In summary, this study has demonstrated that the burden of managing diabetes for pregnant mothers may be safely reduced by limiting the number of diabetic eye screening appointments in women who have no retinal changes (R0M0) in early pregnancy. More research is needed to evaluate why a small percentage of women with no diabetic eye disease seem to develop referable retinal changes during their pregnancy, although, in this study, none of these developed proliferative retinopathy and none required any treatment for retinopathy or maculopathy once referred to the eye clinic. Further evaluation of the role of glycaemic control, blood pressure control, and the risk of retinopathy progression after delivery in such patients may be beneficial. It may be that those with particularly high HbA1c, or hypertension at the start of pregnancy would continue to be offered a higher frequency of screening.

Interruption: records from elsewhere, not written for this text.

Lemma neutral_freePort ip : neutral P (freePort (R := R) m ip).
Proof.
  intros h. unfold freePort. set (address := JoinHostPort ip "0").
  pose proof (taking_call (R := R) m P (Listen address) (Listener address) ltac:(done) h) as Ht.
  unfold call, callAt in Ht. unfold callAt. unfold mbind, M_bind in *. cbn in *.
  destruct (mFails m (length (hLog h))); [exact Ht|].
  eapply neutral_deferring; [by apply giving_attempt|apply neutral_ret|exact Ht].
Qed.
Lemma neutral_awaiting rounds ready deadline : neutral P ready → neutral P (awaiting (R := R) m rounds ready deadline).
Proof. intros Hr. induction rounds as [|rounds IH]; cbn [awaiting]; neutral_auto. Qed.
Lemma neutral_awaitFor timeout ready : neutral P ready → neutral P (awaitFor (R := R) m timeout ready).
Proof. intros Hr. unfold awaitFor. pose proof neutral_awaiting. neutral_auto. Qed.

Lemma giving_redisClose name : name ≠ "" → giving P [RedisClient name; Container name] (redisClose (R := R) m (Some name)).
Proof.
  intros Hn. unfold redisClose. apply eqs_false in Hn. rewrite Hn. cbn [negb].
  apply (giving_two P [RedisClient name] [Container name]); [by apply giving_attempt|].
  intros h. eexists. split; [reflexivity|]. by apply (giving_callAt m P (DockerRm name) (Container name)).
Qed.
Lemma taking_redisReady name port abandon : giving P [RedisClient name; Container name] abandon → ∀ h,
  match redisReady (R := R) m name port abandon h with
  | (h', Done (Ok got)) => got = name ∧ moves [RedisClient name] [] h h'
  | (h', Done (Err _)) => moves [] [Container name] h h'
  | (h', Panic _) => moves [RedisClient name] [] h h'
  end.
Proof.
  intros Ha h. unfold redisReady.
  pose proof (moves_record m P (NewRedisClient name ("127.0.0.1:" +:+ itoa port)) true h) as M1. cbv zeta in M1. cbn in M1.
  erewrite bind_Done by reflexivity. set (h1 := record m _ true h) in *.
  set (ready := (pinged ← call m (Ping name); mret (Ok (is_ok pinged)))).
  assert (Hr : neutral P ready) by (unfold ready; neutral_auto).
  pose proof (neutral_awaitFor (30 * Second) ready Hr h1) as M2. unfold mbind, M_bind at 1.
  destruct (awaitFor m (30 * Second) ready h1) as [h2 [r|msg]]; cbn [fst] in M2;
    pose proof (moves_trans P _ _ _ _ _ _ _ M1 M2) as M3; cbn [app] in M3; [|exact M3].
  destruct r as [[]|e]; [by split| |].
  all: destruct (Ha h2) as (h3 & E & M4); unfold mbind, M_bind; rewrite E; cbn;
    pose proof (moves_trans P _ _ _ _ _ _ _ M3 M4) as M5; apply (moves_eq P _ _ [] [Container name]) in M5; [exact M5|];
    intros r _; cbn; lia.
Qed.

Lemma taking_startRelayProcess noProxy binary config mode ca log :
  taking P (λ process, [OpenedFile log; Process process]) (startRelayProcess (R := R) m noProxy binary config mode ca log).
Proof.
  apply (taking_bindErr (λ _, [OpenedFile log])); [by apply taking_call|]. intros _ h.
  unfold callAt. unfold mbind, M_bind. cbn. set (c := StartProcess _ _ _ _). set (n := length (hLog h)).
  destruct (mFails m n) as [e|] eqn:Ef.
  - pose proof (moves_record m P c false h) as M1. cbv zeta in M1. cbn in M1. cbn.
    pose proof (giving_callAt m P (CloseFile log) (OpenedFile log) ltac:(done) (record m c false h)) as M2. cbn in M2.
    exact (moves_trans P _ _ _ _ _ _ _ M1 M2).
  - exists [Process (mNumber m n)]. split; [exact (moves_record m P c true h)|]. intros r. cbn. lia.
Qed.

Context {PrivateKey PublicKey Certificate TlsCertificate : Type}.
Variable lib : CryptoLib PrivateKey PublicKey Certificate TlsCertificate.
Lemma neutral_generateRSAKey : neutral P (generateRSAKey (R := R) m lib).
Proof. unfold generateRSAKey. neutral_auto. Qed.
Lemma neutral_writePrivateKey path key : neutral P (writePrivateKey (R := R) m lib path key).
Proof. unfold writePrivateKey. neutral_auto. Qed.
Lemma neutral_createCertificate t p k s : neutral P (createCertificate (R := R) m lib t p k s).
Proof. unfold createCertificate. neutral_auto. Qed.
Lemma neutral_generateCA name : neutral P (generateCA (R := R) m lib name).
Proof. unfold generateCA. pose proof neutral_generateRSAKey. pose proof neutral_createCertificate. neutral_auto. Qed.
Lemma neutral_generateLeaf ca key ip serial : neutral P (generateLeaf (R := R) m lib ca key ip serial).
Proof. unfold generateLeaf. pose proof neutral_generateRSAKey. pose proof neutral_createCertificate. neutral_auto. Qed.
Lemma taking_startTLSServer address (certificate : TlsCertificate) :
  taking P (λ _, [Listener address; Server address]) (startTLSServer (R := R) m address certificate).
Proof.
  apply (taking_bindErr (λ _, [Listener address])); [by apply taking_call|]. intros _ h. cbn.
  exists [Server address]. split; [exact (moves_record m P (Serve address) true h)|]. intros r. cbn. lia.
Qed.
Lemma taking_startProxy address (certificate : TlsCertificate) backend :
  taking P (λ _, [Listener address; Server address]) (startProxy (R := R) m address certificate backend).
Proof. apply taking_neutral; [apply neutral_ret|]. intros _. apply taking_startTLSServer. Qed.
Lemma giving_closeServer address : giving P [Listener address; Server address] (closeServer (R := R) m address).
Proof.
  intros h. destruct (giving_two P [Server address] [Listener address] (attempt m (CloseServer address)) (attempt m (CloseListener address))
    ltac:(by apply giving_attempt) ltac:(by apply giving_attempt) h) as (h' & E & M1).
  exists h'. split; [exact E|]. apply (moves_eq P _ _ [] [Listener address; Server address]) in M1; [exact M1|]. intros r _. cbn. lia.
Qed.
End operations.
#[export] Hint Resolve neutral_freePort neutral_awaitFor neutral_generateRSAKey neutral_writePrivateKey neutral_generateCA
  neutral_generateLeaf : runs.

(** ** Waiting ends *)

Section waiting.
Context {R : Type}.
Abbreviation Mh := (M (harness R)).
Variable m : machine.

(** How often calls of a kind were made. *)
Definition asked (q : sysCall → bool) (log : list callRecord) : nat := length (List.filter (λ c, q (crCall c)) log).
Lemma asked_record q c ok (h : harness R) : asked q (hLog (record m c ok h)) = (asked q (hLog h) + (if q c then 1 else 0))%nat.
Proof. unfold asked. cbn [hLog record]. rewrite List.filter_app, length_app. cbn. by destruct (q c). Qed.
Lemma record_later c ok (h : harness R) : hNow h + match c with Sleep d => d | _ => 0 end ≤ hNow (record m c ok h).
Proof. cbn. destruct c; lia. Qed.

(** A computation that ends, later, after at most [k] calls of a kind. *)
Definition ends (q : sysCall → bool) (k : nat) {A} (c : Mh A) : Prop := ∀ h, ∃ h' a,
  c h = (h', Done a) ∧ hNow h ≤ hNow h' ∧ (asked q (hLog h') ≤ asked q (hLog h) + k)%nat.
Lemma ends_ret q {A} (a : A) : ends q 0 (mret a).
Proof. intros h. exists h, a. split; [done|lia]. Qed.
Lemma ends_bind q k l {A B} (c : Mh A) (f : A → Mh B) : ends q k c → (∀ a, ends q l (f a)) → ends q (k + l) (c ≫= f).
Proof.
  intros Hc Hf h. destruct (Hc h) as (h1 & a & E1 & T1 & K1), (Hf a h1) as (h2 & b & E2 & T2 & K2).
  exists h2, b. unfold mbind, M_bind. rewrite E1. split; [done|lia].
Qed.
Lemma ends_bindErr q k l {A B} (c : Mh (result A)) (f : A → Mh (result B)) : ends q k c → (∀ a, ends q l (f a)) →
  ends q (k + l) (bindErr c f).
Proof.
  intros Hc Hf. apply ends_bind; [done|]. intros [a|e]; [apply Hf|]. intros h. eexists _, _. split; [reflexivity|lia].
Qed.
Lemma ends_callAt q c : ends q (if q c then 1 else 0) (callAt m c).
Proof.
  intros h. eexists _, _. split; [reflexivity|]. rewrite asked_record. split; [|lia].
  unfold record. cbn [hNow]. destruct c; lia.
Qed.
Lemma ends_call q c : ends q (if q c then 1 else 0) (call m c).
Proof.
  intros h. destruct (ends_callAt q c h) as (h' & [n r] & E & T). exists h', r. unfold call, mbind, M_bind. by rewrite E.
Qed.
Lemma ends_sure q c (h : harness R) : ∃ h', sure m c h = (h', Done (length (hLog h)))
  ∧ hNow h + match c with Sleep d => d | _ => 0 end ≤ hNow h' ∧ asked q (hLog h') = (asked q (hLog h) + (if q c then 1 else 0))%nat.
Proof. eexists. split; [reflexivity|]. split; [apply record_later|apply asked_record]. Qed.
Lemma ends_clock q (h : harness R) : q Now = false → ∃ h', clock m h = (h', Done (hNow h')) ∧ hNow h ≤ hNow h'
  ∧ asked q (hLog h') = asked q (hLog h).
Proof.
  intros Hq. destruct (ends_sure q Now h) as (h' & E & T & K). exists h'. unfold clock. erewrite bind_Done by exact E.
  erewrite bind_Done by reflexivity. split; [done|]. rewrite Hq in K. split; lia.
Qed.

(** At most [k] rounds are begun before a deadline that is [k] pauses away. *)
Lemma awaiting_ends q (ready : Mh (result bool)) deadline k rounds :
  q Now = false → q (Sleep (200 * Millisecond)) = false → ends q 1 ready → (k < rounds)%nat →
  ∀ h, deadline ≤ hNow h + Z.of_nat k * (200 * Millisecond) →
  ∃ h' r, awaiting m rounds ready deadline h = (h', Done r) ∧ hNow h ≤ hNow h' ∧ (asked q (hLog h') ≤ asked q (hLog h) + k)%nat.
Proof.
  intros Hn Hs Hr. revert rounds. induction k as [|k IH]; intros rounds Hk h Hd; (destruct rounds as [|rounds]; [lia|]); cbn [awaiting].
  all: destruct (ends_clock q h Hn) as (h1 & E1 & T1 & K1); erewrite bind_Done by exact E1.
  - unfold Before. rewrite (proj2 (Z.ltb_ge _ _)) by lia. eexists _, _. split; [reflexivity|]. split; [done|lia].
  - unfold Before. destruct (Z.ltb_spec (hNow h1) deadline); [|eexists _, _; split; [reflexivity|]; split; [done|lia]]. cbn [negb].
    destruct (Hr h1) as (h2 & r & E2 & T2 & K2). unfold bindErr at 1. erewrite bind_Done by exact E2.
    destruct r as [[]|e]; [eexists _, _; split; [reflexivity|]; lia| |eexists _, _; split; [reflexivity|]; lia].
    destruct (ends_sure q (Sleep (200 * Millisecond)) h2) as (h3 & E3 & T3 & K3). erewrite bind_Done by exact E3. rewrite Hs in K3.
    destruct (IH rounds ltac:(lia) h3) as (h4 & r & E4 & T4 & K4); [lia|]. exists h4, r. split; [exact E4|].
    unfold Millisecond in T3. lia.
Qed.
Lemma awaitFor_ends q (ready : Mh (result bool)) timeout k :
  q Now = false → q (Sleep (200 * Millisecond)) = false → ends q 1 ready → timeout = Z.of_nat k * (200 * Millisecond) →
  ends q k (awaitFor m timeout ready).
Proof.
  intros Hn Hs Hr Ht h. unfold awaitFor. destruct (ends_clock q h Hn) as (h1 & E1 & T1 & K1). erewrite bind_Done by exact E1.
  destruct (awaiting_ends q ready (hNow h1 + timeout) k (Datatypes.S (roundsFor timeout)) Hn Hs Hr) with h1 as (h2 & r & E2 & T2 & K2).
  - unfold roundsFor. rewrite Ht, Z.div_mul by done. lia.
  - lia.
  - exists h2, r. split; [exact E2|]. lia.
Qed.
End waiting.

Overall, a greater understanding of risk factors for retinopathy progression in pregnancy may enable the development of individualised retinal examinations, similar to those forecasted for diabetic patients attending routine diabetic eye screening in the UK, where a longer follow-up of two years before re-screening has been suggested in those with no retinopathy (R0M0) who are believed to be at a lower risk of diabetic eye disease progression [11, 12].

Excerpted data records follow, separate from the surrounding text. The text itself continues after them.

Lemma countIf_generated (f : postEvent → bool) posts : countIf (λ e, generatedPost e && f e) posts = countIf f (generatedPosts posts).
Proof.
  unfold countIf, generatedPosts. induction posts as [|e posts IH]; [done|]. cbn [List.filter].
  destruct (generatedPost e); cbn [andb List.filter]; [|done]. destruct (f e); [|done]. cbn [length]. lia.
Qed.

(** The figures of the report.  Of the posts that are not seeds: [ids] counts the distinct
    non-empty activity IDs, [announces] those of Announces, [repeated] is the number of posts
    beyond the first for the same destination, activity and body, and [invalid] counts those
    without a valid signature. *)
Theorem post_summary_counts (posts : list postEvent) :
  let generated := generatedPosts posts in
  summarizePosts posts =
    (Z.of_nat (size (list_to_set (List.filter (λ x, negb (x =s "")) (map peActivityID generated)) : gset string)),
     Z.of_nat (length generated) - Z.of_nat (size (list_to_set (map deliveryKey generated) : gset string)),
     Z.of_nat (size (list_to_set (List.filter (λ x, negb (x =s ""))
       (map peActivityID (List.filter (λ e, peActivityType e =s "Announce") generated))) : gset string)),
     countIf (λ e, negb (peSignatureValid e)) generated).
Proof.
  cbv zeta. destruct (summarize_sound posts) as [H1 H2 H3 _ H5 H6]. unfold summarizePosts.
  set (s := foldl _ _ posts) in *. f_equal; [f_equal; [f_equal|]|].
  - do 2 f_equal. apply set_eq. intros x. rewrite H1, elem_of_list_to_set, elem_of_List_filter, list_elem_of_fmap, negb_true_iff, eqs_false.
    split; [intros [Hx (e & He & <-)]|intros [(e & -> & He) Hx]]; (split; [|done]) || (split; [done|]); by exists e.
  - rewrite <- H5, <- H3, size_dom. lia.
  - do 2 f_equal. apply set_eq. intros x. rewrite H2, elem_of_list_to_set, elem_of_List_filter, list_elem_of_fmap, negb_true_iff, eqs_false.
    split; [intros [Hx (e & He & <- & Ht)]; split; [|done]|intros [(e & -> & [He Ht]%elem_of_List_filter) Hx]; split; [done|]]; exists e.
    + split; [done|]. apply elem_of_List_filter. by rewrite eqs_true.
    + by apply eqs_true in Ht.
  - rewrite H6. apply countIf_generated.
Qed.

(** ** Watching *)

Section watching.
Variables (at_ again : nat → Time) (reached : nat → bool) (count : nat → Z).
Variables (deadline : Time) (quietWindow : Duration).
(** Every round but the last sleeps for 100 ms. *)
Hypothesis rounds_sleep : ∀ i, at_ i + 100 * Millisecond ≤ at_ (Datatypes.S i).
Abbreviation watched := (watch at_ again reached count deadline quietWindow).

(** Since round [from] the count has been [c], until round [i]. *)
Definition steady (from i : nat) (c : Z) : Prop := ∀ k, (from ≤ k < i)%nat → count k = c.
(** C38: the exit code of the reflection probe tells how it ended.  It always ends with 0, 1 or
    2.  With 2 no call was made.  Otherwise its first calls are to make the evidence directory and,
    when that succeeded, the runtime directory: if one of them failed it was the last call, and the
    code is 1.  If both succeeded, the code is 0 and the file report.json holds the report of the
    run, one of the four verdicts, on evidence without an invalid signature; or it is 1, the report
    says infrastructure_failure, and among the calls of this run is one to write it to
    report.json. *)
Theorem mesh_exit_code_tells_the_end (binary dir : string) (timeout quietWindow : Duration) (threshold : Z) (h : harness meshReport) :
  let path := filepath_Join dir "report.json" in
  ∃ h' code run, probe binary dir timeout quietWindow threshold h = (h', Done code) ∧ hLog h' = hLog h ++ run
  ∧ ((code = 2 ∧ run = [])
     ∨ (code = 1 ∧ dirNotMade dir run)
     ∨ (madeDirs dir run
        ∧ ((code = 0 ∧ reported path 0 h')
           ∨ (code = 1 ∧ meClassification (mpEnd (hReport h')) = "infrastructure_failure"
              ∧ ∃ c, c ∈ run ∧ crCall c = WriteFile path)))).
Proof.
  intros path. destruct (probe_stages binary dir timeout quietWindow threshold h) as
    [(h' & code & run & E & El & Hc & _)|(Hd & h1 & h2 & code & h' & run & E1 & E & E2 & L1 & Hmade & _)].
  { exists h', code, run. split; [done|]. split; [done|]. destruct Hc; [by left|right; by left]. }
  cbv zeta in *. set (rt := filepath_Join dir "runtime") in *.
  destruct (removeAll_run m rt h2) as (h3 & E3 & Er & Ek & ok & n & t & Elog & _). rewrite E2 in E3. injection E3 as <-.
  set (body := probeBody _ _ _ _ _ _ _ _ _ _ _ _ _) in E1.
  destruct (recovering_run dir body h1) as (h4 & code' & E4 & Hb). rewrite E1 in E4. injection E4 as <- <-.
  pose proof (probeBody_reported m lib httpdate legacySign sensitive outside proxies pid binary dir rt timeout quietWindow h1) as Hq.
  destruct (grows_probeBody binary dir rt timeout quietWindow h1) as [more Hmore]. fold body in Hq, Hmore.
  destruct Hmade as (c1 & c2 & rest & -> & Hmade).
  destruct (body h1) as [h5 [c|msg]]; cbn [fst] in Hmore.
  - destruct Hb as [-> ->]. eexists h', _, _. split; [exact E|]. split; [rewrite Elog, Hmore, L1, <- !app_assoc; reflexivity|].
    right; right. split; [by eexists c1, c2, _|]. left. destruct Hq as (-> & F & Rest). split; [done|]. split; [done|].
    rewrite Er. split; [|exact Rest]. unfold path. rewrite Ek; [exact F|]. by apply not_below.
  - destruct Hb as (-> & Ec & _ & l & c & Hl & Hc & Ew). eexists h', _, _. split; [exact E|].
    split; [rewrite Elog, Hl, Hmore, L1, <- !app_assoc; reflexivity|]. right; right. split; [by eexists c1, c2, _|]. right.
    rewrite Er. split; [done|]. split; [exact Ec|]. exists c. split; [|exact Ew]. set_solver.
Qed.
(** * Meetings dashboard page: field extraction, data fetching and rendering

    Shallow embedding of [src/app/dashboard/meetings/page.tsx].

    The page is TypeScript, but what it computes on is the untyped JSON the
    calendar vendor returns, so the functions are embedded over a small
    model of JavaScript values in which reading a property of [undefined]
    or [null] throws.  The TypeScript interfaces ([When], [Conferencing],
    [NylasEvent]) become records together with a relation saying when a
    JavaScript value inhabits the interface.  The session, the database and
    the vendor API are an environment whose calls may reject; the date
    library formats a number as a time and throws on one no [Date] can
    hold. *)

From Stdlib Require Import ZArith.
From stdpp Require Import base option list strings gmap fin_maps pretty.

#[local] Set Warnings "-register-all".
#[local] Open Scope Z_scope.
#[local] Open Scope string_scope.

(** ** JavaScript values *)

(** Plain data as it comes out of [JSON.parse] or out of the ORM: no
    getters, no proxies, no functions.  Numbers are the integral Unix
    timestamps the page works with; JSON has no NaN. *)
Inductive jsval : Type :=
  | JUndef
  | JNull
  | JBool (b : bool)
  | JNum (z : Z)
  | JStr (s : string)
  | JArr (l : list jsval)
  | JObj (m : gmap string jsval).

(** What a JavaScript evaluation can throw. *)
Inductive exn : Type :=
  | TypeError
  | RangeError
  | Error (message : string)
  | Rejected (reason : string).

Inductive result (A : Type) : Type :=
  | Ok (a : A)
  | Throw (e : exn).
Arguments Ok {A} a.
Arguments Throw {A} e.

Definition rbind {A B} (r : result A) (k : A → result B) : result B :=
  match r with
  | Ok a => k a
  | Throw e => Throw e
  end.

Declare Scope js_scope.
Delimit Scope js_scope with js.
Notation "'let!' x ':=' r 'in' k" := (rbind r (fun x => k))
  (at level 10, x name, r at level 100, k at level 200) : js_scope.
#[local] Open Scope js_scope.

This retrospective cohort study analysing data from over 4700 women attending both early and late pregnancy diabetic eye screening appointments in the UK has revealed that the risk of women with no retinopathy (R0M0) in early pregnancy developing referable retinopathy during pregnancy is minimal, and those that do progress to referrable retinopathy are unlikely to require any treatment. Therefore, the authors suggest that current guidance recommending further screening in late pregnancy for these women is reviewed, especially if no other risk factors for retinopathy progression are present. For women with pre-existing diabetic retinopathy in early pregnancy, the risk of disease progression during pregnancy remains significant, and screening of these women should continue in line with current UK guidance.

Summary

What was known before:

  • The UK Diabetic Eye Screening programme currently screens pregnant women at an increased frequency due to the risk of developing sight-threatening retinopathy so they can receive appropriate treatment if needed. In recent years, risk factor modification, including improved glycaemic control, has led to a decline in the incidence of sight-threatening retinopathy. Evidence from abroad has emerged suggesting that this also applies to pregnant women with no retinopathy at conception/ early pregnancy who have a minimal risk of developing sight-threatening retinopathy. To reduce the morbidity of unnecessary screening visits for women with diabetes, National diabetic eye screening programmes in the US and Denmark have safely reduced the screening interval in women with no retinopathy, considered to be at low risk of developing sight-threatening retinopathy

What this study adds:

  • Findings from this retrospective cohort study of 4718 pregnant women, enrolled in three UK regional Diabetic Eye Screening programmes, suggest that the risk of women with no retinopathy in early pregnancy developing referable retinopathy during pregnancy is minimal, and those that do progress are unlikely to require treatment. For women with pre-existing diabetic retinal changes in early pregnancy, the risk of disease progression during pregnancy remains significant, and screening of these women should continue in line with current UK guidance. The burden of managing diabetes for pregnant mothers may be safely reduced by limiting the number of diabetic eye screening appointments, even in areas with high ethnic diversity, as part of the UK diabetic eye screening programme in women with no diabetic retinopathy changes documented in early pregnancy.